RECORDS PROVIDED:
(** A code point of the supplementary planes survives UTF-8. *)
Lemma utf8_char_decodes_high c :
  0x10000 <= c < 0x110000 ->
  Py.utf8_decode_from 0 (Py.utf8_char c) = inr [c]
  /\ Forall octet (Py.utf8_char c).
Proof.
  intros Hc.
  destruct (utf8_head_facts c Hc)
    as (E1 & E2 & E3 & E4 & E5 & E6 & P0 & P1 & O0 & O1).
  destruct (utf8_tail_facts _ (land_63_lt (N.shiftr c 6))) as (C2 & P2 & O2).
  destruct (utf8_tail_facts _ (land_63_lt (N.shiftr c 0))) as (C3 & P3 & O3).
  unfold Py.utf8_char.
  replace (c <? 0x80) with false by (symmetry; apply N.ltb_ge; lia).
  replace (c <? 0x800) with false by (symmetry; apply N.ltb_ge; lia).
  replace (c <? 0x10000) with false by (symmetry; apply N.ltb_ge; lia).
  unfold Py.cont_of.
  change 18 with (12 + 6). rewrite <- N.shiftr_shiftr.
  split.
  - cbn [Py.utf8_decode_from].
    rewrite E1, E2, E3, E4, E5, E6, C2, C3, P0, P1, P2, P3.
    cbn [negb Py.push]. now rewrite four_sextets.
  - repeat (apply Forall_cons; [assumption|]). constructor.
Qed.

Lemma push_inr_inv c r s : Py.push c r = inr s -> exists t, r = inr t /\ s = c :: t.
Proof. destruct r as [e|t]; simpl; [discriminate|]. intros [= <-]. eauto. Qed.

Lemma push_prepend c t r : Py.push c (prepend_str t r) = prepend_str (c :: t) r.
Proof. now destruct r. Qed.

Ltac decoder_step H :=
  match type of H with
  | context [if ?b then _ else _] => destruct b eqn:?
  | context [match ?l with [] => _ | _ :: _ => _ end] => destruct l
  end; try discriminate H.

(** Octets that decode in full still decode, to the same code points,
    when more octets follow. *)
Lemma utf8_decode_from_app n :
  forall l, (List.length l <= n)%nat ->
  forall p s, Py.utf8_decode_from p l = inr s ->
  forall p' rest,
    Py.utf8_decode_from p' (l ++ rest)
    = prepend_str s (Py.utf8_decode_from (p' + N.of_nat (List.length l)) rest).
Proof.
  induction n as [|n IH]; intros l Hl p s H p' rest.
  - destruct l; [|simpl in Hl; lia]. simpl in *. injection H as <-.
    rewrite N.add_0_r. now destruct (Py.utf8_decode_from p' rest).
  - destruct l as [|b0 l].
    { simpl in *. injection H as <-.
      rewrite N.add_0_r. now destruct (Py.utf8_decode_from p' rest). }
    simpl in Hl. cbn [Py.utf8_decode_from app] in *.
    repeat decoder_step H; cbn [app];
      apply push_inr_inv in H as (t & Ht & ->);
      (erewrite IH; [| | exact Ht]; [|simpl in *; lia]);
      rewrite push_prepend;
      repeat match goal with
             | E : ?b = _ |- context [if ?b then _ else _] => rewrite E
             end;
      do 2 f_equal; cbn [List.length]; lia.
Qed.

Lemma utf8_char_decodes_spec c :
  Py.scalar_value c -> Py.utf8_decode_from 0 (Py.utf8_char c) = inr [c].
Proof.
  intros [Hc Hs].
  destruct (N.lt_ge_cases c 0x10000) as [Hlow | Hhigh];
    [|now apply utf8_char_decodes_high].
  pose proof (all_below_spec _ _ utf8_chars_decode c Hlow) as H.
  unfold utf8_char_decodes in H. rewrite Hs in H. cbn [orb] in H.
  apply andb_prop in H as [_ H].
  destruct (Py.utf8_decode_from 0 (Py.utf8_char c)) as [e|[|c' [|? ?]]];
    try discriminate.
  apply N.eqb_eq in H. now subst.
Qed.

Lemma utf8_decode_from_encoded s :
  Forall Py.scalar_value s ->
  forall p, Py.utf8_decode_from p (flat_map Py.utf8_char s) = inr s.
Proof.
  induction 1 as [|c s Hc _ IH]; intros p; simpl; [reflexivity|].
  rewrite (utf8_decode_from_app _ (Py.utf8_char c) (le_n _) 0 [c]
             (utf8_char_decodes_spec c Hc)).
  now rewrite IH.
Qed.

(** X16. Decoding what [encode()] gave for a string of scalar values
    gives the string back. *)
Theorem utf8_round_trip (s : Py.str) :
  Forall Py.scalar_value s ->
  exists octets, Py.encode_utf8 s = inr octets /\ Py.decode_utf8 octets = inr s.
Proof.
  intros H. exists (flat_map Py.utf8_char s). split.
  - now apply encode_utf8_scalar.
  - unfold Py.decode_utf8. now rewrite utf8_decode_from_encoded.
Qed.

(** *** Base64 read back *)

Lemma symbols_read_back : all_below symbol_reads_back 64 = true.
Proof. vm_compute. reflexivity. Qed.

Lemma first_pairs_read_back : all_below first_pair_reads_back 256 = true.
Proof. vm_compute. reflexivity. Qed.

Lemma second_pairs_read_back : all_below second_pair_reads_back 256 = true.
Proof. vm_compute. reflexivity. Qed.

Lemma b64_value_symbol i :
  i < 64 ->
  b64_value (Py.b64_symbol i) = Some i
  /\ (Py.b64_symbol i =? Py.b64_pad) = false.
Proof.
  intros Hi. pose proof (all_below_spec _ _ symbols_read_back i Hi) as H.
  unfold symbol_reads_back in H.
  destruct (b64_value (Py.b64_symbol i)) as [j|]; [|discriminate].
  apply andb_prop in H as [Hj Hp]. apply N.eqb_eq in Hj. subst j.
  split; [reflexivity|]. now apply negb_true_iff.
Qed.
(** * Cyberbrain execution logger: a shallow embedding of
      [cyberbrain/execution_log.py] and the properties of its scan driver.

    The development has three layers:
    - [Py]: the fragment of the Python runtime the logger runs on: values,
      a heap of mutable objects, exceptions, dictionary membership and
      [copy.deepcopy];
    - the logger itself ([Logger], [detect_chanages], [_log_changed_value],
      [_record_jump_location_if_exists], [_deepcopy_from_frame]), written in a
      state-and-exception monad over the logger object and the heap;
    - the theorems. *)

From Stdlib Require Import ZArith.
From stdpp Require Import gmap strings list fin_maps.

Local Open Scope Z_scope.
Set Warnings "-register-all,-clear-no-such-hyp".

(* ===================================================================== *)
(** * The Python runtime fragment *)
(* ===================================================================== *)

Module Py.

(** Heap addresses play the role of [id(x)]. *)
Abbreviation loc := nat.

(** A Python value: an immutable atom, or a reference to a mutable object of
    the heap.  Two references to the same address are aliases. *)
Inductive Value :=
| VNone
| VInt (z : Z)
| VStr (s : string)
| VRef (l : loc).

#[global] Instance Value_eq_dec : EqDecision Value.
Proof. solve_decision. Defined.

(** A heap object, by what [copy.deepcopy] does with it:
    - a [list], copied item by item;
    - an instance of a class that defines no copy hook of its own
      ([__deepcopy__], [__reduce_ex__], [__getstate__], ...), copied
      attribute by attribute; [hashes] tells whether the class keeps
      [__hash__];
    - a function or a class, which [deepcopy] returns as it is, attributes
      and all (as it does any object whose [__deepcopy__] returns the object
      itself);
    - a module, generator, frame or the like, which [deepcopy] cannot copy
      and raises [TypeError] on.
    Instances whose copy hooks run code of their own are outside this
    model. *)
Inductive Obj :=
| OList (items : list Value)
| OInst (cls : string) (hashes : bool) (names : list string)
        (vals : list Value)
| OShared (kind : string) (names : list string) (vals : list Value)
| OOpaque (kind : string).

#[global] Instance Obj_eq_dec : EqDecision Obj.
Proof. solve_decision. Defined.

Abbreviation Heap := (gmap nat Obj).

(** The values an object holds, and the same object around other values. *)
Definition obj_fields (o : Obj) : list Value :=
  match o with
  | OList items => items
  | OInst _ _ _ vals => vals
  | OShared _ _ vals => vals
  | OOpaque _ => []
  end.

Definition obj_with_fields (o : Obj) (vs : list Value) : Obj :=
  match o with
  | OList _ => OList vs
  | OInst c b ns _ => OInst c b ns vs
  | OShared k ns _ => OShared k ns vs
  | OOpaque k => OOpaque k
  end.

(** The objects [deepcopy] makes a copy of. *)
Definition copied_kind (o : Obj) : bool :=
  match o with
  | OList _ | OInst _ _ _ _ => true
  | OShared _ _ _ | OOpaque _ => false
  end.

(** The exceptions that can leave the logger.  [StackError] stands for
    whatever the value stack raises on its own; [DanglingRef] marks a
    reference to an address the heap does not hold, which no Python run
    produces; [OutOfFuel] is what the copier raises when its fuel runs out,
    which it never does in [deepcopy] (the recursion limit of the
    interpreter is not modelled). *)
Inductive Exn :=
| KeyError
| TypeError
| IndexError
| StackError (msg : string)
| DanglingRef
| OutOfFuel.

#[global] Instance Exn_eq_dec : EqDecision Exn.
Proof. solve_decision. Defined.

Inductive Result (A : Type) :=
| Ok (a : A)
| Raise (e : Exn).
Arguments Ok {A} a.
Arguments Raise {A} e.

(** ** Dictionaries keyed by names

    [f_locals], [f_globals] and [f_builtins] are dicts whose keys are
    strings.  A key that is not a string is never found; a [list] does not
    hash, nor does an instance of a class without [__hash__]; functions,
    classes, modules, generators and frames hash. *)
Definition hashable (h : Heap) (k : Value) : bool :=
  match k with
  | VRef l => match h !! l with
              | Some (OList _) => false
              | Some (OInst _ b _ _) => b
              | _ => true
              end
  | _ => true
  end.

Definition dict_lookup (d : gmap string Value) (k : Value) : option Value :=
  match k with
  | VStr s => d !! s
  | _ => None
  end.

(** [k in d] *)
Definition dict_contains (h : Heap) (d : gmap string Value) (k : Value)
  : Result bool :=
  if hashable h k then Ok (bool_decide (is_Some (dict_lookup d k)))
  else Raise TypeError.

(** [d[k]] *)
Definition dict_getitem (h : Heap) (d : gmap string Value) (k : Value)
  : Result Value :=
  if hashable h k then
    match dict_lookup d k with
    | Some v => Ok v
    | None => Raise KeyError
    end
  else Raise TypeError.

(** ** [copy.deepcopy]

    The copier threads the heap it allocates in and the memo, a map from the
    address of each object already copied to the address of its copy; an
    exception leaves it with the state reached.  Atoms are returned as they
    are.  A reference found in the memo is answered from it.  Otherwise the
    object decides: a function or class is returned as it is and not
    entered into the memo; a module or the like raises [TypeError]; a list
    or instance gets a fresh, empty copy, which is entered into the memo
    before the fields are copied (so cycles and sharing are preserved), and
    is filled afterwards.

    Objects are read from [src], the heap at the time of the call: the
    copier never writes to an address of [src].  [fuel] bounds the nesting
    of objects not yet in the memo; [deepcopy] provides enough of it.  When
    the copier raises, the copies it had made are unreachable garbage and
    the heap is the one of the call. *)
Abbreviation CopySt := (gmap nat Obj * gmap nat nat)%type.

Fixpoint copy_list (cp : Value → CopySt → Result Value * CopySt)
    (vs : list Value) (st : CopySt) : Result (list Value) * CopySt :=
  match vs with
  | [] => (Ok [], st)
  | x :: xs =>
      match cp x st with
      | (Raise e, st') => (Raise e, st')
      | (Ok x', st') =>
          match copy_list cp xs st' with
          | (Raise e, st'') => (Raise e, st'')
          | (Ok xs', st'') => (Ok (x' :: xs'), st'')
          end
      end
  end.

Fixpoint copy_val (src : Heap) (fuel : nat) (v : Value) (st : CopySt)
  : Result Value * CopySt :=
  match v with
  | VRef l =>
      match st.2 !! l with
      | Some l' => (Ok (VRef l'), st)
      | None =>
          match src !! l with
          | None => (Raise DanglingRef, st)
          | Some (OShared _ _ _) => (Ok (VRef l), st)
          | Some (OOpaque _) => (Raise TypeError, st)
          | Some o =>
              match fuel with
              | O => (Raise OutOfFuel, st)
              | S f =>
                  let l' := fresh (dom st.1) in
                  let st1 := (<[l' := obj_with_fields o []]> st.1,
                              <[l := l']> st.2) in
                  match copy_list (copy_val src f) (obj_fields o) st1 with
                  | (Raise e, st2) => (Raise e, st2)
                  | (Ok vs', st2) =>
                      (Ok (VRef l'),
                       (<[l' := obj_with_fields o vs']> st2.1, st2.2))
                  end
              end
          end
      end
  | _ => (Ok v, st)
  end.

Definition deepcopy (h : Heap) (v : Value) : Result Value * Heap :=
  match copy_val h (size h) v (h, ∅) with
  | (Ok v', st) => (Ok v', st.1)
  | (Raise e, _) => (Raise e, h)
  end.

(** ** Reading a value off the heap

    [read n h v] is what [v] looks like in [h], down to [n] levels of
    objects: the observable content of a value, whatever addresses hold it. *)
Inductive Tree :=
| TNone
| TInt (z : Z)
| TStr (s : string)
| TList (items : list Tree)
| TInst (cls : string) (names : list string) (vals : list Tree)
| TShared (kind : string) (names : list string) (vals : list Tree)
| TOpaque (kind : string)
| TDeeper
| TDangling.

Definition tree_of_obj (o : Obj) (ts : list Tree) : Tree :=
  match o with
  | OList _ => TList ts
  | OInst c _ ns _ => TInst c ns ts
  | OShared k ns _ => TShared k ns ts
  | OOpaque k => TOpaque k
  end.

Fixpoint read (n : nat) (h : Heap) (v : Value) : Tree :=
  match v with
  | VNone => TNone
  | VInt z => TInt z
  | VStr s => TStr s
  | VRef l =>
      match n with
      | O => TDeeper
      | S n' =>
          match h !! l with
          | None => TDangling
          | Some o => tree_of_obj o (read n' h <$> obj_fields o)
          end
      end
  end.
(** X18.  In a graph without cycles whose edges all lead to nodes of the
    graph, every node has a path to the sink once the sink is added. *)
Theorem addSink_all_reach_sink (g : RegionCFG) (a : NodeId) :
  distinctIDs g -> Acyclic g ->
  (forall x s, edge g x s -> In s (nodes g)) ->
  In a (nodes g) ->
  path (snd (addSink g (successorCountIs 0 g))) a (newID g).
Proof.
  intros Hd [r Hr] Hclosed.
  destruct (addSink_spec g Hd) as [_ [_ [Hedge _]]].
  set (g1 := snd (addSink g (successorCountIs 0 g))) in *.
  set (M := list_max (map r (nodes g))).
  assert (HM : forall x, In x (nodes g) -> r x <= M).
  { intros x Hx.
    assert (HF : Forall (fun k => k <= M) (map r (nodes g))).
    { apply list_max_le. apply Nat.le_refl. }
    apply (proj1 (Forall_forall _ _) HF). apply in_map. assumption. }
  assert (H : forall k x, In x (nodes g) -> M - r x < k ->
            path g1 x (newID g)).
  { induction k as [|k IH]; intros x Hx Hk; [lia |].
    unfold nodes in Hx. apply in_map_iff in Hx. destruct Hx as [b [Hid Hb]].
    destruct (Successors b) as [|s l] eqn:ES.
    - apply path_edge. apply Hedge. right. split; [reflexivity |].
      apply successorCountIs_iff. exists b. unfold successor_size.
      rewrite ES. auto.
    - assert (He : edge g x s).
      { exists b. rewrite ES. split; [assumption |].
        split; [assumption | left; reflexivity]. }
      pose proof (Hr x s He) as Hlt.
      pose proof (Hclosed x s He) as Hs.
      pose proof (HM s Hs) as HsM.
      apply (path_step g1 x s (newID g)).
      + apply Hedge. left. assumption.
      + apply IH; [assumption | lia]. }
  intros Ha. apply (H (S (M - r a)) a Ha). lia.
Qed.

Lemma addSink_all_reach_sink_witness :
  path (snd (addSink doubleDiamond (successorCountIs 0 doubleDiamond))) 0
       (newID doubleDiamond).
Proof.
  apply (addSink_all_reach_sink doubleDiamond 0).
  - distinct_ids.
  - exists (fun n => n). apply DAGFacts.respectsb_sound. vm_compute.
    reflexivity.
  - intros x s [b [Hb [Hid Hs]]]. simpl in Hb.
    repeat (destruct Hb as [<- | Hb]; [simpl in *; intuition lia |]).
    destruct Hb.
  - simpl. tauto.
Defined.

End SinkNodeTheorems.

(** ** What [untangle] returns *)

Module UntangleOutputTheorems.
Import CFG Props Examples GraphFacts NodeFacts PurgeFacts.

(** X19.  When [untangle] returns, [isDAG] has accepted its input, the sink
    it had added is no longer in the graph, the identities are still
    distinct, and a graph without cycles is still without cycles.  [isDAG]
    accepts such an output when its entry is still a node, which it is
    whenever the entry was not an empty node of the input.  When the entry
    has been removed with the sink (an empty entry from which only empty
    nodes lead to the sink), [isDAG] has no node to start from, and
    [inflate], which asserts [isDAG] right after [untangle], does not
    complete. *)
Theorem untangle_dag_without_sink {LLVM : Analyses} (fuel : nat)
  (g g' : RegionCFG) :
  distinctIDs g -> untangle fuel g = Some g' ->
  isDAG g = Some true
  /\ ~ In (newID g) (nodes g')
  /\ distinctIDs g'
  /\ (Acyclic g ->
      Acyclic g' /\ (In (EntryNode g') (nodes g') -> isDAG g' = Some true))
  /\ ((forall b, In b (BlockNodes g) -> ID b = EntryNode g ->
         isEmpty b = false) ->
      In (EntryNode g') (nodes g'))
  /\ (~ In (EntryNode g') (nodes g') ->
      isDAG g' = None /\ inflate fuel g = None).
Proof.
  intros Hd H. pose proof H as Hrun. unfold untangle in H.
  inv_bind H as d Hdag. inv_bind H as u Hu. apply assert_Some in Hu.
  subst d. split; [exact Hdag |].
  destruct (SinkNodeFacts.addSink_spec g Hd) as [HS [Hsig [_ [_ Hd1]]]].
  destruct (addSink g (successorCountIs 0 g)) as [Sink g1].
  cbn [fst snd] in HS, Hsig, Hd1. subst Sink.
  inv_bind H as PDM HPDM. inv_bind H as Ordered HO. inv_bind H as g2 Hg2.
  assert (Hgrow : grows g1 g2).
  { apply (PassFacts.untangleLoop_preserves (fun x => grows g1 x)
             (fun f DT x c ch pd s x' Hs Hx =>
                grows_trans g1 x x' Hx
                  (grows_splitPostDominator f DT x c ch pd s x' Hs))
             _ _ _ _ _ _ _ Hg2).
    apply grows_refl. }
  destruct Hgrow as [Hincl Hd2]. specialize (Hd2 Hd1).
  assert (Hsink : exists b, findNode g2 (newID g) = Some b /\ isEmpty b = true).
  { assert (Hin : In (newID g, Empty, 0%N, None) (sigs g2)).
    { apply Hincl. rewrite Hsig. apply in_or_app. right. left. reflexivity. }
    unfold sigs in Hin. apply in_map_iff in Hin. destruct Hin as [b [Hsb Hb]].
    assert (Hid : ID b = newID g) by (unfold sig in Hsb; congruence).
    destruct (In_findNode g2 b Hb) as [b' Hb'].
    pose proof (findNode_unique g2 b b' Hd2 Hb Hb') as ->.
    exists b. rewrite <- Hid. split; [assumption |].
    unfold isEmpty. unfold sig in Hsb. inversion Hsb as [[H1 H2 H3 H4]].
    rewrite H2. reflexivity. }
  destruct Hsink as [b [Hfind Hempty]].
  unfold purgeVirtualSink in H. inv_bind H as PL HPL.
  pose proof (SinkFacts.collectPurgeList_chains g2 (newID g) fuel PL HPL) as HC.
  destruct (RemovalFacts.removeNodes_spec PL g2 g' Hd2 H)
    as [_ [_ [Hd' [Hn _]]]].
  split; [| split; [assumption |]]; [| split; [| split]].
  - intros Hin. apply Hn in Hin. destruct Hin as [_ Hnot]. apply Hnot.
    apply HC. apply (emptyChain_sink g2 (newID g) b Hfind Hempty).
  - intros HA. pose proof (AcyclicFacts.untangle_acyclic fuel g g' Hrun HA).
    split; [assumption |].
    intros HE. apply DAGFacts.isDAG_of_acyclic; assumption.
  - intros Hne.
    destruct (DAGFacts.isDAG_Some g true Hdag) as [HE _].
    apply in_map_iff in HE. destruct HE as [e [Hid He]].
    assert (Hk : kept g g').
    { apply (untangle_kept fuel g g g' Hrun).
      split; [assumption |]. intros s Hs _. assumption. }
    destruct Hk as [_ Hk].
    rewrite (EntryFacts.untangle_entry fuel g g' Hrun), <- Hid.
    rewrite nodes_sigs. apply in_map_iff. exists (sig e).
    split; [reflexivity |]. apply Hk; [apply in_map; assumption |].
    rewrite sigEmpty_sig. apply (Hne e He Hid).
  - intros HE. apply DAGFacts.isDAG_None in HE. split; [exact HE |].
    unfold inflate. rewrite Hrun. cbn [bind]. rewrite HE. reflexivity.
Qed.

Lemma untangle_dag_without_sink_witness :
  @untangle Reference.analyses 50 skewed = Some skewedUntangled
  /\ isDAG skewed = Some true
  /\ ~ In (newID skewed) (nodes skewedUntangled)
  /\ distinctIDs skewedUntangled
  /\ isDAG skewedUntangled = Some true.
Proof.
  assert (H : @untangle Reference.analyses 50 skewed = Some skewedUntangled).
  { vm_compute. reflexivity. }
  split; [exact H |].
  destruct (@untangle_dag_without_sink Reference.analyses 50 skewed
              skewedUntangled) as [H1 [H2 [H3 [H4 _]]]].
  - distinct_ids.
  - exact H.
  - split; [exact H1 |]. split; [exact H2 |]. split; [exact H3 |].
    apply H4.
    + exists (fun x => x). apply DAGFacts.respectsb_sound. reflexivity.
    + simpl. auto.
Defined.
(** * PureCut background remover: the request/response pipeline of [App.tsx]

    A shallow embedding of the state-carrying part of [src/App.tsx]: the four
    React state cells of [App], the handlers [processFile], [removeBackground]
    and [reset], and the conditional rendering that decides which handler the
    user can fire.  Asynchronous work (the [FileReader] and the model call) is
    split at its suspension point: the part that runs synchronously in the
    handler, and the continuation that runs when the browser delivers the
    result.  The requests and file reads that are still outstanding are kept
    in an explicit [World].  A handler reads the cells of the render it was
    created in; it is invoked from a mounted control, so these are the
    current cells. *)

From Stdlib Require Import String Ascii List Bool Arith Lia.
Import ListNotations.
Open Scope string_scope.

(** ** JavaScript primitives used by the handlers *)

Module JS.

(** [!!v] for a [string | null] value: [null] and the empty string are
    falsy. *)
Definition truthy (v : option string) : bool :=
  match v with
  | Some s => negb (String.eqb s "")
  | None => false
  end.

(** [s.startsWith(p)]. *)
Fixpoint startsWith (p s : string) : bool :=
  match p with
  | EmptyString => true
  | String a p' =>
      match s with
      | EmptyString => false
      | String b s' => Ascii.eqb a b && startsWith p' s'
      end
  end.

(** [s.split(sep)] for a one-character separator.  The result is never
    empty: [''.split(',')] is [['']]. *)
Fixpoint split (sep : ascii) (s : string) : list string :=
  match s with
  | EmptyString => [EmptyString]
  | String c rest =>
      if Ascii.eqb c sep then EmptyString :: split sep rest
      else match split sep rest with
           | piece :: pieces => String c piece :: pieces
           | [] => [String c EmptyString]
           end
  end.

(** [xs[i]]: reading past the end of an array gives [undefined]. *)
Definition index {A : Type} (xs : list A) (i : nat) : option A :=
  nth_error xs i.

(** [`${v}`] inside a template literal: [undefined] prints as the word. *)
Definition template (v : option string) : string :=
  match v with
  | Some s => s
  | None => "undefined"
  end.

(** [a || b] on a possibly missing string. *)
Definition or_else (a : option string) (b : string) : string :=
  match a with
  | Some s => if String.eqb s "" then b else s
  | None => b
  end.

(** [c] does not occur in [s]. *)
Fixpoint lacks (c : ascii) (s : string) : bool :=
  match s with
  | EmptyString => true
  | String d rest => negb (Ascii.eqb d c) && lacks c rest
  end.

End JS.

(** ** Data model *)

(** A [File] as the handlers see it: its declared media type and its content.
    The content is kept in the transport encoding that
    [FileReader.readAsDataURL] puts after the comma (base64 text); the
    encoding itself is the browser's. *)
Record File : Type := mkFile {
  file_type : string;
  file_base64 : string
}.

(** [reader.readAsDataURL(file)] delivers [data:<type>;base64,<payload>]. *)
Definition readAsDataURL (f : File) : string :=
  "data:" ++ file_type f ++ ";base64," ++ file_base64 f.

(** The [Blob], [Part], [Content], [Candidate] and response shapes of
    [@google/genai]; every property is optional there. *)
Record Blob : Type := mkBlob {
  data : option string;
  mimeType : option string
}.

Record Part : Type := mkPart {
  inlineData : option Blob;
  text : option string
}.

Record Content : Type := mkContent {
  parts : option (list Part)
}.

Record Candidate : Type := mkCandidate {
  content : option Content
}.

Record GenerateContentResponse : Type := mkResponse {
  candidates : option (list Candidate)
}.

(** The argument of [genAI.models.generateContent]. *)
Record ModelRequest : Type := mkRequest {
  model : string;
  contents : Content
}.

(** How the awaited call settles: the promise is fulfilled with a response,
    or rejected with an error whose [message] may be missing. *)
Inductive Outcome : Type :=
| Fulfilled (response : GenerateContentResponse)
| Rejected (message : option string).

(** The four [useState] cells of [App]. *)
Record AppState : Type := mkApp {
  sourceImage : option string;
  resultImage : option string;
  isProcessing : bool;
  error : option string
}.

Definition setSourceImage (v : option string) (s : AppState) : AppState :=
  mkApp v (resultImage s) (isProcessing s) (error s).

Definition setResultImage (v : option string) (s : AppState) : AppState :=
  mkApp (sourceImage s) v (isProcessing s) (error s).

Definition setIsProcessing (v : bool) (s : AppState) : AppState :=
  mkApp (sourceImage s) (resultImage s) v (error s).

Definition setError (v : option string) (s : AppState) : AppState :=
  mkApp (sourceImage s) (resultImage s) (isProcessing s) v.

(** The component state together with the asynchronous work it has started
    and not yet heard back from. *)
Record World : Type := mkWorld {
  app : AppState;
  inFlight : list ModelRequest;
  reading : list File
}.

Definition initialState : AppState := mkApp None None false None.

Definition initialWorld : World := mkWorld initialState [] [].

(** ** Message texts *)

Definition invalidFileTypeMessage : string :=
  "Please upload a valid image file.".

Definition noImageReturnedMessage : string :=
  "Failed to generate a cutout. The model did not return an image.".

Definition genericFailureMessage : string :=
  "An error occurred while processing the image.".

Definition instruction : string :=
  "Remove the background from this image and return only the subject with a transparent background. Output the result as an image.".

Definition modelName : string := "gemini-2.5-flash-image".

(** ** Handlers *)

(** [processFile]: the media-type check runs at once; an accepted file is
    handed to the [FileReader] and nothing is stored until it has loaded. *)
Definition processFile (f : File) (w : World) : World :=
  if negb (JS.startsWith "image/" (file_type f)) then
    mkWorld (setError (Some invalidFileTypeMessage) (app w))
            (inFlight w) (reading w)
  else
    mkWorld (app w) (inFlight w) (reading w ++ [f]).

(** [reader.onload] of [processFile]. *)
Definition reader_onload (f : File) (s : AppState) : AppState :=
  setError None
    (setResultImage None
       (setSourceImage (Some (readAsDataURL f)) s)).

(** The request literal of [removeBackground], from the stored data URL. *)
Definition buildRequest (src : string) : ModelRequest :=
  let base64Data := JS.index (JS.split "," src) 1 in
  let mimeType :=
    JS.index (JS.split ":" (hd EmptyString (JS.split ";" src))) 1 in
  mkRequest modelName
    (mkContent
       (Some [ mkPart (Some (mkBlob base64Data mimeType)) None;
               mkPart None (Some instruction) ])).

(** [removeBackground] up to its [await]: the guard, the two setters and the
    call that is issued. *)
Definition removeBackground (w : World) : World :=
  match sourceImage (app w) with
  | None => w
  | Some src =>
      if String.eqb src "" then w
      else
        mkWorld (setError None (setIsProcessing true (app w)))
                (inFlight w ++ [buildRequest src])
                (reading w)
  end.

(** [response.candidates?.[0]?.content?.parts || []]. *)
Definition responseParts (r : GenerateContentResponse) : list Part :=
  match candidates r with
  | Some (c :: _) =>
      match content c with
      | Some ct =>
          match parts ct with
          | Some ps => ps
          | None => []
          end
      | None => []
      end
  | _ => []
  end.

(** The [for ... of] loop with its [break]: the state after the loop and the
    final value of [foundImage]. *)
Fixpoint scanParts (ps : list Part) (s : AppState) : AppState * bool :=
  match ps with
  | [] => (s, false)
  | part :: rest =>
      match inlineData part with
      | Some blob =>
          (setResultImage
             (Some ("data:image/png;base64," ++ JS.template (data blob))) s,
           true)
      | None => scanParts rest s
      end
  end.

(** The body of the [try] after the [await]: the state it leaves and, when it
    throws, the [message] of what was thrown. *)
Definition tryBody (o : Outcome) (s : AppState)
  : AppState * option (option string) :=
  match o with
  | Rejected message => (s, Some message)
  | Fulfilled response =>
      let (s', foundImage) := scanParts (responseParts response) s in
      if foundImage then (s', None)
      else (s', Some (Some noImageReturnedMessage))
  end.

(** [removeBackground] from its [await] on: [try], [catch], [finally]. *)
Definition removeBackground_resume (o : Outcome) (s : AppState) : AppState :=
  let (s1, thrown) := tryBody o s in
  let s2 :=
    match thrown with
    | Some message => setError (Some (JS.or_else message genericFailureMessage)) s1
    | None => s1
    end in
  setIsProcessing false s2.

AIM OF THE TASK: Retype only the lines above between the line with "Definition buildRequest (src" and the line with "mkPart None (Some", counting those two lines as well, and keep every character as it is.

RESULT FOR THIS EXERCISE:
Definition buildRequest (src : string) : ModelRequest :=
  let base64Data := JS.index (JS.split "," src) 1 in
  let mimeType :=
    JS.index (JS.split ":" (hd EmptyString (JS.split ";" src))) 1 in
  mkRequest modelName
    (mkContent
       (Some [ mkPart (Some (mkBlob base64Data mimeType)) None;
               mkPart None (Some instruction) ])).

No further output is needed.